I will now express, probably, the point of view very unpopular here on Habré, but I cannot express it. I agree with the author of the article, and I think that in many ways he is right. But the approach “to be an ordinary developer, you do not need to study at a university, this is the level of vocational schools”, which many advocate here, I have a number of questions and objections.
First of all
... firstly, let's assume that this is true, the university has fundamental knowledge to do science and solve complex non-standard problems, and everyone else needs a vocational school / technical school, where they will be taught the basics of technology and popular tools. But ... there is one BUT ... More precisely, even three "BUT":
- attitude to people without VO in society: if you have only secondary or specialized secondary education, then you are a sucker
, and probably also an alcoholic and a drug addict . All sorts of folk sayings about “I didn’t study - so turn around, <cut by censorship> worker” went from there.
(the results of the search for pictures on the query “birdie” seem to hint)Bullshit, in fact, but given that many 17-year-olds choose their path at this age under the strong pressure of parents and relatives of Soviet and post-Soviet tempering, this is true.
- For employers to successfully solve their business problems, a person from a vocational school / technical school will be enough, but at the same time they require a higher education diploma. Especially if it’s not a purely IT office, but something related (such as an engineering company, government agencies, etc.) Yes, there are progress, many adequate and progressive IT companies do not require, but when in your small town there are no adept and progressive companies, or it’s not so easy to get into them, in order to get at least somewhere and gain initial experience, a diploma may be needed.
- Problems with the tractor arising from the previous paragraph. You want to go to work in another country, you already have an offer from an employer who is ready to take you for a good salary (and he really needs your applied knowledge from vocational schools), but the migration legislation of very many countries (such as the European blue card system) is very strong complicates this path for people without a diploma of higher education.
What we have as a result: education of a vocational school / technical school is enough for work, but a life diploma is still needed for life. At the same time, they will not give you applied and practical knowledge at the university, as it is well described in this article, and at a vocational school you will not be given a university diploma. Vicious circle.
Secondly...
We go further, paragraph two, explaining where the problems of paragraph one come from.
“You will be taught practical and practical knowledge at a vocational school / technical school, and your university will have a fundamental basis for complex and non-standard tasks” - this is in an ideal world, and, alas, we live in an imperfect one.
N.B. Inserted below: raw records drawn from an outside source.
(** The world after [n] attempts at reading [ads] that left the queue [q]. *)
Definition after_attempts (w : comm_world) (i : nat) (k : sock) (ads : list Z) (n : Z) (t : Z) (q : list dgram) :
    comm_world :=
  CommWorld (set_sent (sent (cw_host w) ++ (request_sent w i ads <$> seqZ 1 n)) (waited (cw_host w) i k t q))
            (bump (self w) n).

Lemma attempt_started w i k T ads :
  ready w i k T ->
  read_attempt ads w =
  read_recv (S (length (sk_inbox k))) i (after_attempts w i k ads 1 (clock (cw_host w)) (sk_inbox k)).
Proof.
  intros Hr. unfold read_attempt, set_self, self_socket, recv_fuel, sys, listen_fuel, gets, modify, bind, ret.
  cbn [self cw_host socket read_counter addr_width server port]. rewrite (ready_socket _ _ _ _ Hr).
  erewrite sendto_run by apply Hr. cbn [fst]. rewrite (ready_sends _ _ _ _ Hr).
  cbn [cw_host set_sent socks self]. rewrite (ready_open _ _ _ _ Hr). cbn [from_option]. f_equal.
  unfold after_attempts. rewrite waited_id by apply Hr. unfold bump, request_sent. cbn. rewrite (ready_socket _ _ _ _ Hr). by destruct (cw_host w).
Qed.

Lemma after_attempts_ready w i k T ads n t q :
  ready w i k T -> ready (after_attempts w i k ads n t q) i (with_inbox k q) T.
Proof. intros []. split; [done|apply waited_lookup|done|done]. Qed.

Lemma after_attempts_trans w i k ads n t q m t' q' :
  0 <= n -> 0 <= m ->
  after_attempts (after_attempts w i k ads n t q) i (with_inbox k q) ads m t' q' =
  after_attempts w i k ads (n + m) t' q'.
Proof.
  intros Hn Hm. unfold after_attempts. cbn [cw_host self].
  replace (waited _ i (with_inbox k q) t' q') with
    (set_sent (sent (cw_host w) ++ (request_sent w i ads <$> seqZ 1 n)) (waited (cw_host w) i k t' q'))
    by (unfold waited, set_sent; cbn; by rewrite insert_insert_eq).
  rewrite seqZ_app, fmap_app by done. unfold set_sent, bump. cbn. f_equal; [f_equal|f_equal; lia].
  rewrite <- app_assoc. do 2 f_equal.
  replace (seqZ (1 + n) m) with (Z.add n <$> seqZ 1 m) by (rewrite fmap_add_seqZ; f_equal; lia).
  rewrite <- list_fmap_compose. apply list_fmap_ext. intros _ j _. unfold request_sent, compose. cbn.
  do 3 f_equal. lia.
Qed.

Lemma waited_after w i k ads n t q t' q' :
  waited_world (after_attempts w i k ads n t q) i (with_inbox k q) t' q' = after_attempts w i k ads n t' q'.
Proof. unfold waited_world, after_attempts, waited, set_sent. cbn. by rewrite insert_insert_eq. Qed.

Lemma read_attempt_run w i k T ads :
  ready w i k T ->
  exists r t used q, read_attempt ads w = (Ok r, after_attempts w i k ads 1 t q) /\
    sk_inbox k = used ++ q /\ attempt_result w (read_counter (self w) + 1) used r.
Proof.
  intros Hr. rewrite (attempt_started _ _ _ _ _ Hr).
  destruct (read_recv_run (S (length (sk_inbox k))) _ _ _ _
              (after_attempts_ready w i k T ads 1 (clock (cw_host w)) (sk_inbox k) Hr))
    as (r & t & used & q & Hrun & Hin & Hres); [cbn; lia|].
  exists r, t, used, q. rewrite waited_after in Hrun. split; [exact Hrun|]. split; [exact Hin|exact Hres].
Qed.

(** Where the values of a successful read come from. *)
Definition from_reply (w : comm_world) (n : Z) (used : list dgram) (vs : list Z) : Prop :=
  exists d, last used = Some d /\ values_of w n d = Some vs.

Lemma read_tries_run n w i k T ads :
  ready w i k T ->
  exists m t used q, 0 <= m <= Z.of_nat n /\ sk_inbox k = used ++ q /\
    snd (read_tries n ads w) = after_attempts w i k ads m t q /\
    match fst (read_tries n ads w) with
    | Ok vs => 1 <= m /\ from_reply w (read_counter (self w) + m) used vs
    | Raise e => e = SocketTimeout /\ m = Z.of_nat n
    | Diverged => False
    end.
Proof.
  revert w k. induction n as [|n IH]; intros w k Hr.
  { exists 0, (clock (cw_host w)), [], (sk_inbox k). split; [lia|]. split; [done|]. split; [|done].
    unfold after_attempts, bump. cbn. rewrite waited_id by apply Hr. rewrite app_nil_r, Z.add_0_r.
    by destruct w as [[] []]. }
  destruct (read_attempt_run w i k T ads Hr) as (r & t & used & q & Hrun & Hin & Hres).
  cbn [read_tries]. unfold bind. rewrite Hrun. destruct r as [vs|].
  - exists 1, t, used, q. split; [lia|]. split; [done|]. split; [done|]. split; [lia|].
    destruct Hres as (pre & d & -> & Hd & _). exists d. split; [apply last_snoc|done].
  - destruct (IH _ _ (after_attempts_ready w i k T ads 1 t q Hr)) as (m & t' & used' & q' & Hm & Hin' & Hw & Hout).
    cbn in Hin'. exists (1 + m), t', (used ++ used'), q'. split; [lia|].
    split; [by rewrite Hin, Hin', app_assoc|]. rewrite after_attempts_trans in Hw by lia. split; [exact Hw|].
    destruct (fst _) as [vs|e|]; [|by destruct Hout; split; [|lia]|done].
    destruct Hout as (Hm1 & d & Hlast & Hd). split; [lia|]. exists d. split.
    + by rewrite last_app, Hlast.
    + unfold values_of in *. cbn in Hd. replace (read_counter (self w) + (1 + m)) with (read_counter (self w) + 1 + m) by lia. done.
Qed.

End Transport.

(** What a read makes of the values. *)
Definition read_returns (length : option Z) (vs : list Z) (r : outcome read_value) : Prop :=
  r = match length with
      | Some _ => Ok (Words vs)
      | None => match vs with v :: _ => Ok (Word v) | [] => Raise IndexError end
      end.

Section ReadSpec.
Context {C : EtherboneCodec}.

Lemma read_run w i k T addr length :
  ready w i k T ->
  exists m t used q, 1 <= m <= 10 /\ sk_inbox k = used ++ q /\
    snd (read addr length "incr" w) = after_attempts w i k (read_addrs addr (default 1 length)) m t q /\
    ((fst (read addr length "incr" w) = Raise SocketTimeout /\ m = 10) \/
     exists vs, from_reply w (read_counter (self w) + m) used vs /\
                read_returns length vs (fst (read addr length "incr" w))).
Proof.
  intros Hr. destruct (read_tries_run 10 w i k T (read_addrs addr (default 1 length)) Hr)
    as (m & t & used & q & Hm & Hin & Hw & Hout).
  exists m, t, used, q. unfold read. cbn [negb bool_decide]. change (bool_decide _) with true. cbn [negb].
  unfold bind. destruct (read_tries 10 _ w) as [[vs|e|] w']; cbn [fst snd] in *; [| |done].
  - destruct Hout as [Hm1 Hfrom]. split; [lia|]. split; [done|]. split; [|right; exists vs; split; [done|]].
    + destruct length; [done|]. by destruct vs.
    + destruct length; [done|]. by destruct vs.
  - destruct Hout as [-> ->]. split; [lia|]. split; [done|]. split; [done|]. by left.
Qed.

(** Every value [read] returns is the answer to its own latest request: it comes from a received
    datagram whose last record writes back to the number of that request, so a stale or foreign
    reply, an echo or noise never surfaces.  At most ten requests are sent, numbered consecutively,
    and [read] always ends: with the values, or with [socket.timeout] after the tenth request (or
    with an [IndexError] when a one-word reply carries no word). *)
Theorem read_correlated w i k T addr length :
  ready w i k T ->
  exists m used q, 1 <= m <= 10 /\ sk_inbox k = used ++ q /\
    let w' := snd (read addr length "incr" w) in
    read_counter (self w') = read_counter (self w) + m /\
    sent (cw_host w') = sent (cw_host w) ++
      (request_sent w i (read_addrs addr (default 1 length)) <$> seqZ 1 m) /\
    ((fst (read addr length "incr" w) = Raise SocketTimeout /\ m = 10) \/
     exists vs, from_reply w (read_counter (self w) + m) used vs /\
                read_returns length vs (fst (read addr length "incr" w))).
Proof.
  intros Hr. destruct (read_run w i k T addr length Hr) as (m & t & used & q & Hm & Hin & Hw & Hout).
  exists m, used, q. cbv zeta. rewrite Hw. done.
Qed.

(** A reply in time is found at once: if a datagram answering the next request is in the queue
    within the socket's timeout, behind only datagrams that are there in time and do not answer it,
    [read] returns its values after one request and leaves the datagrams behind it in the queue. *)
Theorem read_finds_reply w i k T addr len pre d post vs :
  ready w i k T -> sk_inbox k = pre ++ d :: post ->
  Forall (fun x => d_at x <= clock (cw_host w) + T /\
                   values_of w (read_counter (self w) + 1) x = None) pre ->
  d_at d <= clock (cw_host w) + T -> values_of w (read_counter (self w) + 1) d = Some vs ->
  exists t, read addr (Some len) "incr" w =
            (Ok (Words vs), after_attempts w i k (read_addrs addr len) 1 t post).
Proof.
  intros Hr Hq Hpre Hd Hv.
  set (w1 := after_attempts w i k (read_addrs addr len) 1 (clock (cw_host w)) (sk_inbox k)).
  destruct (read_recv_finds (S (length (sk_inbox k))) w1 i (with_inbox k (sk_inbox k)) T pre d post vs)
    as [t Ht]; try done.
  - by apply after_attempts_ready.
  - rewrite Hq, length_app. simpl. lia.
  - exists t. unfold read. change (bool_decide _) with true. cbn [negb read_tries]. unfold bind.
    cbn [default from_option id]. rewrite (attempt_started _ _ _ _ _ Hr). fold w1. rewrite Ht.
    unfold w1. by rewrite waited_after.
Qed.

End ReadSpec.

(** ** Over the air: the firmware at the other end

    A network that may lose, repeat, reorder and delay datagrams, echo the
    host's own requests and carry noise. [asked n] is what request [n] asked
    for; a reply is what [eb8008_handle] answers to some request, on
    whatever state its bus was in. *)

Section OverTheAir.
Context {B : Type} `{Bus B} `{!BusLaws B} (asked : Z -> list Z).

Inductive lan_datagram (d : dgram) : Prop :=
| lan_echo n : part_ok n (asked n) -> d_data d = read_request 32 n (asked n) -> lan_datagram d
| lan_reply n b b' :
    part_ok n (asked n) -> eb8008_handle (read_request 32 n (asked n)) b = (Ok (d_data d), b') ->
    lan_datagram d
| lan_noise : eb_decode 32 (take RECV_MAX (d_data d)) = None -> lan_datagram d.

Definition read_packet (n : Z) (ads : list Z) : eb_packet :=
  EbPacket etherbone_magic 0 0 [EbRecord None (Some (EbReads n ads))].

Lemma read_packet_ok n ads : part_ok n ads -> packet_ok (read_packet n ads).
Proof. intros Hp. split_and!; [done|by left|by left|].
  constructor; [split; [done|exact Hp]|constructor]. Qed.

Lemma encode_part_small n ads : part_ok n ads -> (length (Dialect.encode_part n ads) <= 1024)%nat.
Proof.
  intros (_ & _ & Hl). unfold Dialect.encode_part. rewrite length_app, be32_length, concat_be32_length. lia.
Qed.

Lemma take_small (l : list Z) : (length l <= 1036)%nat -> take RECV_MAX l = l.
Proof.
  intros Hl. apply take_ge. pose proof RECV_MAX_Z. lia.
Qed.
Do you know a lot of vocational schools or technical schools, where, for example, front-end, back-end or mobile developers really train from scratch, giving them all the relevant and relevant knowledge in our time? So that the output would directly turn out to be such a strong June ready to work in real projects? Maybe, of course, there is, but probably very few, I do not know a single one. This function is very well performed by the courses of various educational centers in cooperation with leading technology companies, but those that are free, with a scholarship and subsequent employment, are often very difficult to get and the number of places there is very limited, and the rest can be very expensive.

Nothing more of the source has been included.